[[ RECORDS SHOWN open ]]

Lemma put_step_inv f off len s p : in_blob (off, len) -> (forall i, 0 <= i < n -> overlap i (off, len) <= f i < 2 ^ 32) -> put_inv f off len s p -> p_offset s < off + len ->
  exists s', put_step au (off + len) s = Some (inl s') /\ put_inv f off len s' (p + 1) /\ p_offset s < p_offset s'.
Proof using au_pos n_big n_fits.
  intros (Ho & Hl & He) Hf [Hat Hple Hb Hrel Hcov Hemp] Hlt. cbn [fst snd] in *. pose proof au_fits. set (o := p_offset s) in *.
  assert (off <= o /\ o / au = p /\ (o = off \/ o = o / au * au)) as (Hoo & Ep & Hcase).
  { destruct Hat as [[-> ->]|(Hp & -> & _)]; [split_and!; [lia|done|by left]|]. rewrite Z.div_mul by lia. split_and!; [|done|by right]. pose proof (unit_of off). pose proof (unit_lt (off / au) p Hp). lia. }
  destruct (overlap_here off len o ltac:(lia) Hcase) as [E0 Ec]. rewrite Ep in E0, Ec. destruct (chunk_spec (off + len) o Hlt) as (Hd & Hde & Hdu & Hend). pose proof (unit_in_blob o ltac:(lia)) as Hpn. rewrite Ep in Hpn, Hdu, Hend.
  pose proof (Z.mod_pos_bound o au au_pos) as Hm. pose proof (unit_of o) as Hu. rewrite Ep in Hu. pose proof (Z.div_mod o au ltac:(lia)) as Hdm. rewrite Ep in Hdm. assert ((p + 1) * au <= n * au) by (apply Z.mul_le_mono_nonneg_r; lia).
  unfold put_step. fold o. rewrite (proj2 (Z.ltb_lt _ _) Hlt), Ep, !(u32_small (_ - _)) by lia. fold (chunk (off + len) o). destruct (Hb) as [Hlen Hlook]. rewrite (Hlook p Hpn), Z.min_l, E0, Z.sub_0_r by lia. cbn [mbind option_bind]. destruct (Hf p Hpn) as [Hf1 Hf2]. rewrite Ec in Hf1.
  rewrite (proj2 (Z.leb_le _ _) Hf1). cbn [cxxlab_assert mbind option_bind]. rewrite (u32_small (f p - chunk _ _)) by lia.
  assert (o +32 (if o mod au =? 0 then au else au - o mod au) = (p + 1) * au) as Eo by (destruct (Z.eqb_spec (o mod au) 0); rewrite u32_small; lia). rewrite Eo.
  set (l' := <[Z.to_nat p := f p - chunk (off + len) o]> (p_bytes s)).
  assert (shows n (fun i => f i - overlap i (off, Z.min ((p + 1) * au) (off + len) - off)) l') as Hs'.
  { assert (Z.min ((p + 1) * au) (off + len) = o + chunk (off + len) o) as -> by lia. eapply shows_ext; [|by apply shows_update]. intros i Hi. cbv beta. rewrite (overlap_grow i off o (chunk (off + len) o)) by (rewrite ?Ep; lia). rewrite Ep, Z.min_l by lia. destruct (Z.eqb_spec i p) as [->|]; lia. }
  assert (off / au <= p) as Hop by (destruct Hat as [[? _]|[? _]]; lia).
  assert (((p + 1 = off / au /\ (p + 1) * au = off) \/ (off / au < p + 1 /\ (p + 1) * au = (p + 1) * au /\ (p + 1 - 1) * au < off + len /\ 0 < len))) as Hat' by (right; replace (p + 1 - 1) with p by lia; split_and!; [lia|done|lia|lia]).
  destruct (Z.eqb_spec (f p - chunk (off + len) o) 0) as [Hz|Hnz].
  - pose proof (add_released_spec p (p_next s) (p_release s) Hpn Hrel) as Ha. destruct (add_released p au (p_next s) (p_release s)) as [next' rel']. destruct Ha as [Hr' Hc']. eexists. split; [reflexivity|]. split; [|cbn [p_offset]; lia]. constructor; cbn [p_offset p_bytes p_next p_release p_empty]; [exact Hat'|lia|done|done| |].
    + intros x. rewrite Hc', Hcov. split; [intros [(i & ? & ? & ?)|?]; [exists i; split_and!; (done || lia)|exists p; split_and!; (done || lia)]|]. intros (i & Hi & Hg & Hx). destruct (decide (i = p)) as [->|]; [by right|left; exists i; split_and!; (done || lia)].
    + rewrite Hemp. split; intros H' i Hi; [|apply H'; lia]. destruct (decide (i = p)) as [->|]; [lia|apply H'; lia].
  - eexists. split; [reflexivity|]. split; [|cbn [p_offset]; lia]. constructor; cbn [p_offset p_bytes p_next p_release p_empty]; [exact Hat'|lia|done| | |].
    + unfold rel_ok in *. destruct (last (p_release s)); [|done]. lia.
    + intros x. rewrite Hcov. split; intros (i & Hi & Hg & Hx); [exists i; split_and!; (done || lia)|]. destruct (decide (i = p)) as [->|]; [lia|exists i; split_and!; (done || lia)].
    + split; [done|]. intros H'. specialize (H' p ltac:(lia)). lia.
Qed.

[[ RECORDS SHOWN closed ]]

▶ **WORK TO COMPLETE**
In the data above, find the line with "rewrite (proj2 (Z.leb_le" and the line with "destruct (Z.eqb_spec (f". Retype both, plus every line between them, exactly.

▶ **ANSWER SPACE**
  rewrite (proj2 (Z.leb_le _ _) Hf1). cbn [cxxlab_assert mbind option_bind]. rewrite (u32_small (f p - chunk _ _)) by lia.
  assert (o +32 (if o mod au =? 0 then au else au - o mod au) = (p + 1) * au) as Eo by (destruct (Z.eqb_spec (o mod au) 0); rewrite u32_small; lia). rewrite Eo.
  set (l' := <[Z.to_nat p := f p - chunk (off + len) o]> (p_bytes s)).
  assert (shows n (fun i => f i - overlap i (off, Z.min ((p + 1) * au) (off + len) - off)) l') as Hs'.
  { assert (Z.min ((p + 1) * au) (off + len) = o + chunk (off + len) o) as -> by lia. eapply shows_ext; [|by apply shows_update]. intros i Hi. cbv beta. rewrite (overlap_grow i off o (chunk (off + len) o)) by (rewrite ?Ep; lia). rewrite Ep, Z.min_l by lia. destruct (Z.eqb_spec i p) as [->|]; lia. }
  assert (off / au <= p) as Hop by (destruct Hat as [[? _]|[? _]]; lia).
  assert (((p + 1 = off / au /\ (p + 1) * au = off) \/ (off / au < p + 1 /\ (p + 1) * au = (p + 1) * au /\ (p + 1 - 1) * au < off + len /\ 0 < len))) as Hat' by (right; replace (p + 1 - 1) with p by lia; split_and!; [lia|done|lia|lia]).
  destruct (Z.eqb_spec (f p - chunk (off + len) o) 0) as [Hz|Hnz].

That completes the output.